Envoy is not configured to drain the rest of the unframed request

Why Envoy is not configured to drain the rest of the unframed request?

 

so the connection becomes unusable for follow-up request, hence the connection: close

Is this to prevent resource leaks where the connection is not released to the connection pool forever because the remaining unframed requests are not drained?

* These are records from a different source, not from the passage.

(* ===== verification/Snapshot.v ===== *)
(** * Project snapshots (internal/snapshot: model.go, chunker.go, builder.go)

    Digests, manifests and their canonical encoding, content-defined chunking,
    and the building of one file.  SHA-256 and the chunk store are parameters;
    a reader is the list of results its [Read] calls give, and a file on disk is
    what [Open], [Stat] and [Read] report of it.  Texts of errors are left out. *)

From S2P Require Import Prelude GoText PortablePath.
From Stdlib Require Import Ascii.
Local Open Scope string_scope.
Local Open Scope nat_scope.
Local Open Scope list_scope.

Definition ManifestVersion : Z := 1.
Definition DigestBytes : nat := 32.
Definition DigestHexLength : nat := 64.
Definition MinimumChunkBytes : Z := 65536.
Definition AverageChunkBytes : Z := 262144.
Definition MaximumChunkBytes : Z := 524288.
Definition MaximumFiles : Z := 25000.
Definition MaximumChunks : Z := 250000.
Definition MaximumSnapshotBytes : Z := (100 * 2 ^ 30)%Z.
Definition MaximumManifestBytes : Z := 819200.

Record Chunk := MkChunk { Digest : string; Size : Z }.
Record File := MkFile { Path : string; Mode : Z; FileSize : Z; Chunks : list Chunk }.
Record Manifest := MkManifest { Version : Z; Files : list File; TotalBytes : Z }.

#[global] Instance Chunk_eq_dec : EqDecision Chunk.
Proof. solve_decision. Defined.
#[global] Instance File_eq_dec : EqDecision File.
Proof. solve_decision. Defined.
#[global] Instance Manifest_eq_dec : EqDecision Manifest.
Proof. solve_decision. Defined.

(** ** Digests *)

Definition Sum (sha256 : bytes → bytes) (contents : bytes) : string := str_of (hex_encode (sha256 contents)).

Section WithUnicode.
Context `{UnicodeCase}.

Definition ParseDigest (value : string) : result string :=
  if negb (bool_decide (String.length value = DigestHexLength)) || negb (bool_decide (to_lower value = value))
  then Err [SnapshotErrInvalidDigest]
  else match hex_decode (bytes_of value) with
  | Some decoded => if bool_decide (length decoded = DigestBytes) then Ok value else Err [SnapshotErrInvalidDigest]
  | None => Err [SnapshotErrInvalidDigest]
  end.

alyssawilk commented 1 month ago

This is an issue with the Envoy-client connection right? The connection pool is Envoy-upstream Traditionally the value of draining an unread body for HTTP/1.1 early responses hasn't been deemed worth the feature work, especially given the bulk of internet traffic is now HTTP/2 or HTTP/3. If someone wanted to add this as a config option I think it would be a welcome addition but generally for 5xx errors you can configure buffering and retries, and draining the connection for 4xx just isn't a win.

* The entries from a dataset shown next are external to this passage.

(* ===== verification/Transfer.v ===== *)
(** * Encoding of chunks on the wire (internal/transfer/chunk.go)

    The zstd library is the class [Zstd]: its encoder, its decoder (configured
    with the memory limit of a chunk) and the error of constructing them, if any. *)

From S2P Require Import Prelude GoText Snapshot.
From Stdlib Require Import Ascii.
Local Open Scope string_scope.
Local Open Scope nat_scope.
Local Open Scope list_scope.

(** [ChunkEncoding] is a [uint8]; these values are known. *)
Definition EncodingIdentity : Z := 1.
Definition EncodingZstd : Z := 2.
Definition MaximumEncodedChunkBytes : Z := (MaximumChunkBytes + 65536)%Z.
Definition minimumCompressionSavings : Z := 64.

Record WireChunk := MkWireChunk { Encoding : Z; Data : bytes; UncompressedSize : Z }.

Definition SupportedChunkEncodings : list Z := [EncodingZstd; EncodingIdentity].

Class Zstd := {
  codec_error : option (list sentinel);
  EncodeAll : bytes → bytes;
  DecodeAll : bytes → option bytes
}.

(** The loop of [acceptedEncodings]. *)
Fixpoint accepted_loop (values : list Z) (identity zstandard : bool) : result (bool * bool) :=
  match values with
  | [] => Ok (identity, zstandard)
  | value :: rest =>
      if (value =? EncodingIdentity)%Z then
        if identity then Err [TransferErrUnsupportedEncoding] else accepted_loop rest true zstandard
      else if (value =? EncodingZstd)%Z then
        if zstandard then Err [TransferErrUnsupportedEncoding] else accepted_loop rest identity true
      else Err [TransferErrUnsupportedEncoding]
  end.

Definition acceptedEncodings (values : list Z) : result (bool * bool) :=
  if bool_decide (length values = 0) || bool_decide (2 < length values) then Err [TransferErrUnsupportedEncoding]
  else accepted_loop values false false.

Section Codec.
Context `{Zstd}.

(** What is left when compression is not used. *)
Definition encode_identity (contents : bytes) (identity : bool) : result WireChunk :=
  if identity then Ok (MkWireChunk EncodingIdentity contents (Z.of_nat (length contents) `mod` 2 ^ 32))
  else Err [TransferErrUnsupportedEncoding].

Definition EncodeChunk (contents : bytes) (accepted : list Z) : result WireChunk :=
  if bool_decide (length contents = 0) || (MaximumChunkBytes <? Z.of_nat (length contents))%Z
  then Err [TransferErrInvalidChunk]
  else
    encodings ← acceptedEncodings accepted;
    let '(identity, zstandard) := encodings in
    if zstandard : bool then
      match codec_error with
      | Some e => Err e
      | None =>
          let compressed := EncodeAll contents in
          if bool_decide (0 < length compressed)
             && (Z.of_nat (length compressed) <=? MaximumEncodedChunkBytes)%Z
             && (negb identity
                 || (Z.of_nat (length compressed) + minimumCompressionSavings <=? Z.of_nat (length contents))%Z)
          then Ok (MkWireChunk EncodingZstd compressed (Z.of_nat (length contents) `mod` 2 ^ 32))
          else encode_identity contents identity
      end
    else encode_identity contents identity.

Definition DecodeChunk (chunk : WireChunk) : result bytes :=
  if (UncompressedSize chunk =? 0)%Z || (MaximumChunkBytes <? UncompressedSize chunk)%Z
     || bool_decide (length (Data chunk) = 0) || (MaximumEncodedChunkBytes <? Z.of_nat (length (Data chunk)))%Z
  then Err [TransferErrInvalidChunk]
  else if (Encoding chunk =? EncodingIdentity)%Z then
    if negb (Z.of_nat (length (Data chunk)) =? UncompressedSize chunk)%Z then Err [TransferErrInvalidChunk]
    else Ok (Data chunk)
  else if (Encoding chunk =? EncodingZstd)%Z then
    match codec_error with
    | Some e => Err e
    | None =>
        match DecodeAll (Data chunk) with
        | Some decoded =>
            if negb (Z.of_nat (length decoded) =? UncompressedSize chunk)%Z then Err [TransferErrInvalidChunk]
            else Ok decoded
        | None => Err [TransferErrInvalidChunk]
        end
    end
  else Err [TransferErrUnsupportedEncoding].

End Codec.

(** Documented of the library: decoding inverts encoding. *)
Class ZstdLaws `{Zstd} := decode_encode : ∀ contents,
  (Z.of_nat (length contents) ≤ MaximumChunkBytes)%Z → DecodeAll (EncodeAll contents) = Some contents.

(** ** Lemmas *)

Lemma accepted_loop_ok values i z i' z' :
  accepted_loop values i z = Ok (i', z') →
  (i' = true ↔ i = true ∨ EncodingIdentity ∈ values) ∧ (z' = true ↔ z = true ∨ EncodingZstd ∈ values).
Proof.
  revert i z. induction values as [|v values IH]; intros i z; simpl.
  { intros [= <- <-]. split; rewrite elem_of_nil; tauto. }
  destruct (v =? EncodingIdentity)%Z eqn:Ei; reflect_bools.
  - destruct i; [done|]. intros [Hi Hz]%IH. subst v. rewrite Hi, Hz, !elem_of_cons. unfold EncodingIdentity, EncodingZstd. naive_solver.
  - destruct (v =? EncodingZstd)%Z eqn:Ez; [|done]. reflect_bools. destruct z; [done|]. intros [Hi Hz]%IH. subst v.
    rewrite Hi, Hz, !elem_of_cons. unfold EncodingIdentity, EncodingZstd. naive_solver.
Qed.

Lemma decode_bounded `{Zstd} chunk decoded :
  DecodeChunk chunk = Ok decoded →
  Z.of_nat (length decoded) = UncompressedSize chunk ∧ (0 < Z.of_nat (length decoded) ≤ MaximumChunkBytes)%Z.
Proof.
  unfold DecodeChunk. destruct (_ || _) eqn:E; [done|]. reflect_bools.
  destruct (Encoding chunk =? EncodingIdentity)%Z.
  - destruct (negb _) eqn:El; [done|]. intros [= <-]. reflect_bools. lia.
  - destruct (Encoding chunk =? EncodingZstd)%Z; [|done]. destruct codec_error; [done|].
    destruct (DecodeAll _) as [d|]; [|done]. destruct (negb _) eqn:El; [done|]. intros [= <-]. reflect_bools. lia.
Qed.

Lemma encode_identity_ok `{Zstd} contents identity (accepted : list Z) chunk :
  length contents ≠ 0 → (Z.of_nat (length contents) ≤ MaximumChunkBytes)%Z →
  (identity = true → EncodingIdentity ∈ accepted) → encode_identity contents identity = Ok chunk →
  Encoding chunk ∈ accepted ∧ (0 < Z.of_nat (length (Data chunk)) ≤ MaximumEncodedChunkBytes)%Z ∧
  DecodeChunk chunk = Ok contents.
Proof.
  intros Hne Hle Hacc. unfold encode_identity. destruct identity; [|done]. intros [= <-]. simpl.
  unfold MaximumEncodedChunkBytes, MaximumChunkBytes in *. split_and!; [auto|lia|lia|].
  unfold DecodeChunk, MaximumEncodedChunkBytes, MaximumChunkBytes. cbn [UncompressedSize Data Encoding].
  rewrite Z.mod_small by lia. rewrite (proj2 (Z.eqb_neq _ 0)), bool_decide_false by lia.
  rewrite !(proj2 (Z.ltb_ge _ _)) by lia. simpl. by rewrite Z.eqb_refl.
Qed.

Lemma encode_sound `{ZstdLaws} contents accepted chunk : EncodeChunk contents accepted = Ok chunk →
  Encoding chunk ∈ accepted ∧ (0 < Z.of_nat (length (Data chunk)) ≤ MaximumEncodedChunkBytes)%Z ∧ DecodeChunk chunk = Ok contents.
Proof.
  unfold EncodeChunk. destruct (_ || _) eqn:E; [done|]. reflect_bools.
  intros ([i z] & Hacc & He)%result_bind_ok. unfold acceptedEncodings in Hacc. destruct (_ || _); [done|].
  apply accepted_loop_ok in Hacc as [Hi Hz].
  assert (i = true → EncodingIdentity ∈ accepted) as Hi' by (intros ?; by destruct (proj1 Hi) as [?|?]).
  destruct z; [|by apply encode_identity_ok with i]. destruct codec_error eqn:Ec; [done|].
  destruct (_ && _) eqn:Ew; [|by apply encode_identity_ok with i]. injection He as <-. reflect_bools. simpl.
  split_and!; [by destruct (proj1 Hz eq_refl)|lia|lia|].
  unfold DecodeChunk. cbn [UncompressedSize Data Encoding]. unfold MaximumChunkBytes in *. rewrite Z.mod_small by lia.
  rewrite (proj2 (Z.eqb_neq _ 0)), bool_decide_false by lia. rewrite !(proj2 (Z.ltb_ge _ _)) by (unfold MaximumChunkBytes; lia).
  simpl. rewrite Ec, decode_encode by (unfold MaximumChunkBytes; lia). by rewrite Z.eqb_refl.
Qed.

Lemma encode_total `{Zstd} contents accepted : codec_error = None →
  accepted ∈ [[EncodingIdentity]; SupportedChunkEncodings; reverse SupportedChunkEncodings] →
  (0 < Z.of_nat (length contents) ≤ MaximumChunkBytes)%Z → ∃ chunk, EncodeChunk contents accepted = Ok chunk.
Proof.
  intros Hc Hin [Hlo Hhi]. unfold EncodeChunk. rewrite bool_decide_false, (proj2 (Z.ltb_ge _ _)) by lia. simpl.
  rewrite Hc. rewrite !elem_of_cons, elem_of_nil in Hin.
  destruct Hin as [->|[->|[->|[]]]]; simpl; eauto; destruct (_ && _); eauto.
Qed.

(** Chunks survive the wire.  Whatever encodings a peer accepts, a chunk that
    [EncodeChunk] produces is in one of them, respects the size limit of the wire
    and decodes to the contents; with identity among two distinct known encodings
    and a working codec, contents of 1 byte to 512 KiB are always encoded. *)
Theorem chunk_transfer_roundtrip (Z0 : Zstd) (ZL : ZstdLaws) (contents : bytes) (accepted : list Z) :
  (∀ chunk, EncodeChunk contents accepted = Ok chunk →
     Encoding chunk ∈ accepted ∧ (0 < Z.of_nat (length (Data chunk)) ≤ MaximumEncodedChunkBytes)%Z ∧
     DecodeChunk chunk = Ok contents) ∧
  (codec_error = None → accepted ∈ [[EncodingIdentity]; SupportedChunkEncodings; reverse SupportedChunkEncodings] →
   (0 < Z.of_nat (length contents) ≤ MaximumChunkBytes)%Z → ∃ chunk, EncodeChunk contents accepted = Ok chunk).
Proof. split; [intros chunk; apply encode_sound|apply encode_total]. Qed.

(** A codec for evaluation: it marks its output. *)
Definition marking_zstd : Zstd :=
  {| codec_error := None; EncodeAll := λ l, Ascii.zero :: l; DecodeAll := λ l, match l with _ :: l => Some l | [] => None end |}.

Lemma marking_laws : @ZstdLaws marking_zstd.
Proof. done. Qed.

Lemma chunk_transfer_roundtrip_witness :
  @DecodeChunk marking_zstd (MkWireChunk EncodingZstd (Ascii.zero :: bytes_of "abc") 3) = Ok (bytes_of "abc").
Proof.
  apply (proj1 (chunk_transfer_roundtrip marking_zstd marking_laws (bytes_of "abc") [EncodingZstd])).
  vm_compute. reflexivity.
Defined.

khe0613 commented 1 month ago

@alyssawilk Yes, the question was about downstream (Envoy-client) connection. I misspoke about the connection pool.

The feature to drain unread(unframed) request body for the early response was not added because it was not needed by the specification or nature of HTTP/1.1, and it was my understanding that the http connection manager adds “Connection: close” to the response header to prevent connection resource leakage(The phenomenon of an unusable connection being alive) that can be caused by undrained request body. Is that correct?

github-actions[bot] commented 2 weeks ago

This issue has been automatically marked as stale because it has not had activity in the last 30 days. It will be closed in the next 7 days unless it is tagged "help wanted" or "no stalebot" or other activity occurs. Thank you for your contributions.

github-actions[bot] commented 1 week ago

This issue has been automatically closed because it has not had activity in the last 37 days. If this issue is still valid, please ping a maintainer and ask them to label it as "help wanted" or "no stalebot". Thank you for your contributions.

khe0613 commented 4 days ago

@alyssawilk Could you please answer the question I asked at https://github.com/envoyproxy/envoy/issues/36080#issuecomment-2375593266?

alyssawilk commented 4 days ago

correct.